Trivial Isochronous Centers in Odd Degrees: a Two--Branch Picture
J. A. Vera
TL;DR
This work refines the classification of trivial isochronous centers for planar polynomial Hamiltonians in odd degrees by establishing a two-branch structure: a universal triangular branch exists for every odd degree $n=2k-1$, and a distinct quadratic-shear branch appears exactly when $n\equiv3\pmod4$, beginning at $n=7$. Building on the standard isochrony criterion $\mathcal{H}=\frac{f_1^2+f_2^2}{2}$ with $\det Df\equiv1$, the authors extend the septic proof framework to higher degrees and show the two branches are inequivalent under linear changes.

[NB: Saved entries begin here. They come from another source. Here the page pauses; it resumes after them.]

(** Addition follows the chord. *)
Lemma Add_chord p q x1 y1 x2 y2 : jac_ok p -> jac_ok q -> Affine c p = Some (x1, y1) -> Affine c q = Some (x2, y2) -> x1 <> x2 ->
  jac_ok (Add c p q) /\ Affine c (Add c p q) = aff_add (Some (x1, y1)) (Some (x2, y2)).
Proof.
  intros Hp Hq Ep Eq Hne. destruct (Affine_inv p x1 y1 Hp Ep) as (Zp & Hzp & [Ex1 Ey1] & R1 & S1 & C1). destruct (Affine_inv q x2 y2 Hq Eq) as (Zq & Hzq & [Ex2 Ey2] & R2 & S2 & C2).
  assert (~ x2 - x1 == 0) as Hdx by (intros E; apply (eqm_sub (P c) Hprime) in E; apply Hne; symmetry; apply (eqm_small (P c)); assumption).
  unfold Add, IsInfinity. destruct (Z.eqb_spec (Zc p) 0); [done|]. destruct (Z.eqb_spec (Zc q) 0); [done|]. cbv zeta. unfold fmod. rewrite !Z.shiftl_mul_pow2 by lia. change (2 ^ 1) with 2.
  set (z1 := Zc p) in *. set (z2 := Zc q) in *. set (a := z1 * z1 mod P c). set (b := z2 * z2 mod P c). set (u1 := X p * b mod P c). set (u2 := X q * a mod P c).
  set (s1 := Y p * z2 * b mod P c). set (s2 := Y q * z1 * a mod P c). assert (a == z1 * z1) as Ha by apply mod_eqm. assert (b == z2 * z2) as Hb by apply mod_eqm.
  assert (u1 == x1 * (z1 * z1 * (z2 * z2))) as Hu1 by (subst u1; rewrite mod_eqm, Ex1, Hb; ring). assert (u2 == x2 * (z1 * z1 * (z2 * z2))) as Hu2 by (subst u2; rewrite mod_eqm, Ex2, Ha; ring).
  destruct (Z.eqb_spec u1 u2) as [Eu|Hu].
  { exfalso. apply Hdx. apply (eqm_cancel (P c) Hprime (z1 * z1 * (z2 * z2))); [repeat apply nonzero_mul; assumption|].
    transitivity (u2 - u1); [rewrite Hu1, Hu2; ring|]. rewrite Eu. ring. }
  destruct (chord_slope x1 y1 x2 y2 C1 C2 Hdx) as [Hl Hg]. cbn [aff_add]. destruct (Z.eqb_spec x1 x2); [done|]. set (l := (y2 - y1) * inv (x2 - x1)) in *. clearbody l.
  destruct (third_on_curve l x1 y1 x2 C1 Hg) as (x3 & y3 & -> & R3 & S3 & C3 & E3 & F3).
  set (h := (u2 - u1) mod P c). set (i := h * 2 * (h * 2) mod P c). set (j := h * i mod P c). set (r := (s2 - s1) * 2 mod P c). set (v := u1 * i mod P c).
  set (xs := (r * r - j - v * 2) mod P c). set (ys := ((v - xs) * r - s1 * j * 2) mod P c). set (zs := ((z1 + z2) * (z1 + z2) - a - b) * h mod P c).
  set (w := z1 * z2). set (dx := x2 - x1) in *. assert (h == dx * (w * w)) as Hh by (subst h; rewrite mod_eqm, Hu1, Hu2; subst dx w; ring).
  assert (i == 4 * (h * h)) as Hi by (subst i; rewrite mod_eqm; ring). assert (j == 4 * (h * h * h)) as Hj by (subst j; rewrite mod_eqm, Hi; ring).
  assert (s1 == y1 * (w * w * w)) as Hs1 by (subst s1 w; rewrite mod_eqm, Ey1, Hb; ring). assert (s2 == y2 * (w * w * w)) as Hs2 by (subst s2 w; rewrite mod_eqm, Ey2, Ha; ring).
  assert (r == 2 * l * h * w) as Hr by (subst r; rewrite mod_eqm, Hs1, Hs2, Hl, Hh; ring). assert (v == 4 * x1 * (w * w) * (h * h)) as Hv by (subst v; rewrite mod_eqm, Hu1, Hi; subst w; ring).
  assert (zs == 2 * w * h) as Hzs by (subst zs; rewrite mod_eqm, Ha, Hb; subst w; ring).
  assert (x2 == x1 + dx) as Hx2 by (subst dx; ring).
  assert (xs == x3 * (zs * zs)) as Hxs by (subst xs; rewrite mod_eqm, Hr, Hj, Hv, Hzs, E3, Hx2; transitivity (4 * (h * h) * (l * l * (w * w) - h - 2 * x1 * (w * w))); [ring | rewrite Hh at 3; ring]).
  assert (ys == y3 * (zs * zs * zs)) as Hys by (subst ys; rewrite mod_eqm, Hxs, Hr, Hj, Hv, Hs1, Hzs, F3; ring).
  assert (~ zs == 0) as Hzn by (rewrite Hzs, Hh; repeat apply nonzero_mul; auto; try exact two_nonzero; subst w; apply nonzero_mul; assumption).
  assert (zs <> 0) as Hq0 by (intros E; apply Hzn; rewrite E; reflexivity).
  split; [apply (jac_of_affine _ x3 y3) | apply Affine_at]; cbn [X Y Zc]; try apply mod_range; auto; split; assumption.
Qed.

Lemma Add_same p q x y1 y2 : jac_ok p -> jac_ok q -> Affine c p = Some (x, y1) -> Affine c q = Some (x, y2) ->
  jac_ok (Add c p q) /\ Affine c (Add c p q) = aff_add (Some (x, y1)) (Some (x, y2)).
Proof.
  intros Hp Hq Ep Eq. destruct (Affine_inv p x y1 Hp Ep) as (Zp & Hzp & [Ex1 Ey1] & R1 & S1 & C1). destruct (Affine_inv q x y2 Hq Eq) as (Zq & Hzq & [Ex2 Ey2] & R2 & S2 & C2).
  unfold Add, IsInfinity. destruct (Z.eqb_spec (Zc p) 0); [done|]. destruct (Z.eqb_spec (Zc q) 0); [done|]. cbv zeta. unfold fmod.
  set (z1 := Zc p) in *. set (z2 := Zc q) in *. set (w := z1 * z2).
  assert (X p * (z2 * z2 mod P c) mod P c = X q * (z1 * z1 mod P c) mod P c) as Eu by (rewrite !Zmult_mod_idemp_r; change (X p * (z2 * z2) == X q * (z1 * z1)); rewrite Ex1, Ex2; ring).
  rewrite Eu, Z.eqb_refl. rewrite !Zmult_mod_idemp_r.
  assert (Y p * z2 * (z2 * z2) == y1 * (w * w * w)) as H1 by (rewrite Ey1; subst w; ring). assert (Y q * z1 * (z1 * z1) == y2 * (w * w * w)) as H2 by (rewrite Ey2; subst w; ring).
  assert (~ w * w * w == 0) as Hw by (subst w; repeat apply nonzero_mul; assumption). cbn [aff_add]. rewrite Z.eqb_refl.
  destruct (Z.eqb_spec (Y p * z2 * (z2 * z2) mod P c) (Y q * z1 * (z1 * z1) mod P c)) as [Es|Hs].
  - assert (y1 = y2) as <- by (apply (eqm_small (P c)); auto; apply (eqm_cancel (P c) Hprime (w * w * w)); [exact Hw|]; rewrite Z.mul_comm, <- H1, (Z.mul_comm _ y2), <- H2; exact Es).
    destruct (Double_refines p Hp) as [Hd Ed]. split; [exact Hd|]. rewrite Ed, Ep. cbn [aff_add]. rewrite Z.eqb_refl. reflexivity.
  - split; [exact infinity_ok|]. assert (y1 + y2 == 0) as E0.
    { apply (same_abscissa x); auto. intros E. apply Hs. change (Y p * z2 * (z2 * z2) == Y q * z1 * (z1 * z1)). rewrite H1, H2. apply (eqm_sub (P c) Hprime) in E. rewrite E. reflexivity. }
    unfold eqm in E0. pose proof P_gt2. rewrite Z.mod_0_l in E0 by lia. rewrite E0. reflexivity.
Qed.

(** Addition of Jacobian points is the chord-and-tangent law. *)
Lemma Add_refines p q : jac_ok p -> jac_ok q -> jac_ok (Add c p q) /\ Affine c (Add c p q) = aff_add (Affine c p) (Affine c q).
Proof.
  intros Hp Hq. destruct (Z.eq_dec (Zc p) 0) as [E|Hzp].
  { rewrite (Affine_infinity p E). unfold Add, IsInfinity. rewrite E. split; [exact Hq | reflexivity]. }
  destruct (Z.eq_dec (Zc q) 0) as [E|Hzq].
  { rewrite (Affine_infinity q E). unfold Add, IsInfinity. rewrite E. destruct (Z.eqb_spec (Zc p) 0); [done|]. change (0 =? 0) with true. cbv iota. split; [exact Hp | destruct (Affine c p) as [[? ?]|]; reflexivity]. }
  destruct (Affine_some p) as (x1 & y1 & E1 & _); [apply Hp | exact Hzp|]. destruct (Affine_some q) as (x2 & y2 & E2 & _); [apply Hq | exact Hzq|]. rewrite E1, E2.
  destruct (Z.eq_dec x1 x2) as [<-|Hne]; [apply Add_same | apply Add_chord]; assumption.
Qed.

(** ** The group *)

Lemma Neg_refines p : jac_ok p -> jac_ok (Neg c p) /\ Affine c (Neg c p) = aff_neg (Affine c p).
Proof.
  intros Hp. pose proof Hp as (Hx & Hy & Hz & Hc). assert (jac_ok (Neg c p)) as Hn.
  { split; [exact Hx|]. split; [apply mod_range|]. split; [exact Hz|]. cbn [Neg X Y Zc]. destruct Hc as [Hc|Hc]; [left; exact Hc | right]. unfold fmod. rewrite mod_eqm. rewrite <- Hc. ring. }
  split; [exact Hn|]. destruct (Z.eq_dec (Zc p) 0) as [E|Hne]; [rewrite !Affine_infinity by exact E; reflexivity|].
  destruct (Affine c p) as [[x y]|] eqn:E; [|destruct (Affine_some p Hz Hne) as (? & ? & E' & _); congruence]. destruct (Affine_inv p x y Hp E) as (_ & _ & [Ex Ey] & Rx & Ry & _).
  cbn [aff_neg]. apply Affine_at; [exact Hz | exact Hne | exact Rx | apply mod_range|]. split; [exact Ex|]. cbn [Neg Y Zc]. unfold fmod. rewrite !mod_eqm. rewrite Ey. ring.
Qed.

Lemma NewPoint_ok x y : aff_ok (Some (x, y)) -> jac_ok (NewPoint x y) /\ Affine c (NewPoint x y) = Some (x, y).
Proof.
  intros (Hx & Hy & Hc). pose proof P_gt2. assert (at_affine (NewPoint x y) x y) as Hat by (split; cbn [NewPoint X Y Zc]; ring).
  split; [apply (jac_of_affine _ x y) | apply Affine_at]; cbn [NewPoint X Y Zc]; auto; lia.
Qed.

Lemma has_jacobian a : aff_ok a -> exists p, jac_ok p /\ Affine c p = a.
Proof. destruct a as [[x y]|]; intros Ha; [exists (NewPoint x y); apply NewPoint_ok; exact Ha | exists Infinity; split; [exact infinity_ok | reflexivity]]. Qed.

Lemma aff_add_ok a b : aff_ok a -> aff_ok b -> aff_ok (aff_add a b).
Proof.
  intros Ha Hb. destruct (has_jacobian a Ha) as (p & Hp & <-). destruct (has_jacobian b Hb) as (q & Hq & <-). destruct (Add_refines p q Hp Hq) as [H <-]. apply Affine_ok. exact H.
Qed.

Lemma third_ext l l' x1 y1 x2 x1' y1' x2' : l == l' -> x1 + x2 == x1' + x2' -> l * x1 - y1 == l' * x1' - y1' -> third l x1 y1 x2 = third l' x1' y1' x2'.
Proof.
  intros Hl Hx Hy. unfold third. assert ((l * l - x1 - x2) mod P c = (l' * l' - x1' - x2') mod P c) as E.
  { change (l * l - x1 - x2 == l' * l' - x1' - x2'). transitivity (l * l - (x1 + x2)); [ring|]. rewrite Hx, Hl. ring. }
  rewrite E. set (x3 := (l' * l' - x1' - x2') mod P c). f_equal. f_equal. change (l * (x1 - x3) - y1 == l' * (x1' - x3) - y1').
  transitivity (l * x1 - y1 - l * x3); [ring|]. rewrite Hy, Hl. ring.
Qed.

Lemma aff_add_comm a b : aff_ok a -> aff_ok b -> aff_add a b = aff_add b a.
Proof.
  destruct a as [[x1 y1]|], b as [[x2 y2]|]; try reflexivity. intros (R1 & S1 & C1) (R2 & S2 & C2). cbn [aff_add]. rewrite (Z.eqb_sym x2 x1), (Z.add_comm y2 y1).
  destruct (Z.eqb_spec x1 x2) as [<-|Hne].
  - destruct (Z.eqb_spec ((y1 + y2) mod P c) 0) as [|Hs]; [reflexivity|]. assert (y1 = y2) as <-; [|reflexivity].
    destruct (Z.eq_dec y1 y2) as [|Hy]; [assumption|]. exfalso. apply Hs. assert (y1 + y2 == 0) as E.
    { apply (same_abscissa x1); auto. intros E. apply Hy. symmetry. apply (eqm_small (P c)); auto. apply (eqm_sub (P c) Hprime). exact E. }
    unfold eqm in E. pose proof P_gt2. rewrite Z.mod_0_l in E by lia. exact E.
  - assert (~ x2 - x1 == 0) as Hd by (intros E; apply (eqm_sub (P c) Hprime) in E; apply Hne; symmetry; apply (eqm_small (P c)); assumption).
    assert (~ x1 - x2 == 0) as Hd' by (intros E; apply Hd; transitivity (- (x1 - x2)); [ring | rewrite E; ring]).
    apply third_ext; [field; split; assumption | ring | field; split; assumption].
Qed.

Lemma aff_neg_ok a : aff_ok a -> aff_ok (aff_neg a).
Proof. destruct a as [[x y]|]; [|done]. intros (Hx & Hy & Hc). split; [exact Hx|]. split; [apply mod_range|]. unfold on_curve in *. rewrite !mod_eqm. rewrite <- Hc. ring. Qed.

Lemma aff_add_neg a : aff_ok a -> aff_add a (aff_neg a) = None.
Proof.
  destruct a as [[x y]|]; [|done]. intros _. cbn [aff_add aff_neg]. rewrite Z.eqb_refl, Zplus_mod_idemp_r, Z.add_opp_diag_r.
  pose proof P_gt2. rewrite Z.mod_0_l by lia. reflexivity.
Qed.

(** ** Multiples *)

(** What is known of the curve: the law is associative, and every point has the
    order [N]. *)
Hypothesis Hassoc : forall a b d, aff_ok a -> aff_ok b -> aff_ok d -> aff_add a (aff_add b d) = aff_add (aff_add a b) d.

Fixpoint smul (n : nat) (a : affine) : affine := match n with O => None | Datatypes.S m => aff_add a (smul m a) end.

Lemma smul_ok n a : aff_ok a -> aff_ok (smul n a).
Proof. intros Ha. induction n; [exact I | apply aff_add_ok; assumption]. Qed.

Lemma aff_add_0_r a : aff_add a None = a.
Proof. destruct a as [[? ?]|]; reflexivity. Qed.

Lemma smul_add m n a : aff_ok a -> smul (m + n) a = aff_add (smul m a) (smul n a).
Proof. intros Ha. induction m as [|m IH]; [reflexivity|]. cbn [smul Nat.add]. rewrite IH. apply Hassoc; auto using smul_ok. Qed.

Lemma smul_mul m n a : aff_ok a -> smul (m * n) a = smul m (smul n a).
Proof. intros Ha. induction m as [|m IH]; [reflexivity|]. cbn [Nat.mul smul]. rewrite smul_add, IH by exact Ha. reflexivity. Qed.

Lemma smul_none n : smul n None = None.
Proof. induction n; [reflexivity | exact IHn]. Qed.

(** Cancelling on the left. *)
Lemma aff_cancel a b d : aff_ok a -> aff_ok b -> aff_ok d -> aff_add a b = aff_add a d -> b = d.
Proof.
  intros Ha Hb Hd E. assert (forall x, aff_ok x -> aff_add (aff_neg a) (aff_add a x) = x) as H.
  { intros x Hx. rewrite Hassoc by auto using aff_neg_ok. rewrite (aff_add_comm (aff_neg a) a), aff_add_neg by auto using aff_neg_ok. reflexivity. }
  rewrite <- (H b Hb), E. apply H. exact Hd.
Qed.

Lemma aff_add_swap a b d e : aff_ok a -> aff_ok b -> aff_ok d -> aff_ok e -> aff_add (aff_add a b) (aff_add d e) = aff_add (aff_add a d) (aff_add b e).
Proof. intros Ha Hb Hd He. rewrite <- !Hassoc by auto using aff_add_ok. f_equal. rewrite !Hassoc, (aff_add_comm b d) by auto using aff_add_ok. reflexivity. Qed.

Lemma smul_dist n a b : aff_ok a -> aff_ok b -> smul n (aff_add a b) = aff_add (smul n a) (smul n b).
Proof. intros Ha Hb. induction n as [|n IH]; [reflexivity|]. cbn [smul]. rewrite IH. apply aff_add_swap; auto using smul_ok. Qed.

They also confirm that even degrees provide no trivial centers under the same polynomial hypotheses, while nontrivial isochronous centers exist in degrees $6k+1$, highlighting a broader trivial-vs-nontrivial dichotomy. Overall, the results systematize how degree parity governs the emergence of multiple isochronous-center branches and offer a constructive blueprint for future classifications.
Abstract
We revisit the characterization of \emph{trivial} isochronous centers for planar polynomial Hamiltonian systems in degrees $5$ and $7$ obtained by Braun--Llibre--Mereu, and we formalize two conclusions suggested by their method. First, a \emph{triangular family} yields trivial (indeed global) isochronous centers in every odd degree $n=2k-1\geq3$. Second, a genuinely different \emph{quadratic--shear} ($Q$) family appears exactly when $n\equiv3\pmod 4$, beginning at $n=7$, explaining the observed \textquotedblleft alternating\textquotedblright\ emergence of a second branch. For $n=9$ this second branch cannot occur by degree parity. Our statements rest on the structure of the degree--7 proof and the general triangular construction in the preprint, together with the standard isochrony characterization $\mathcal{H}=\tfrac{1}{2}(f_{1}^{2}+f_{2}^{2})$ with $\det Df\equiv1$.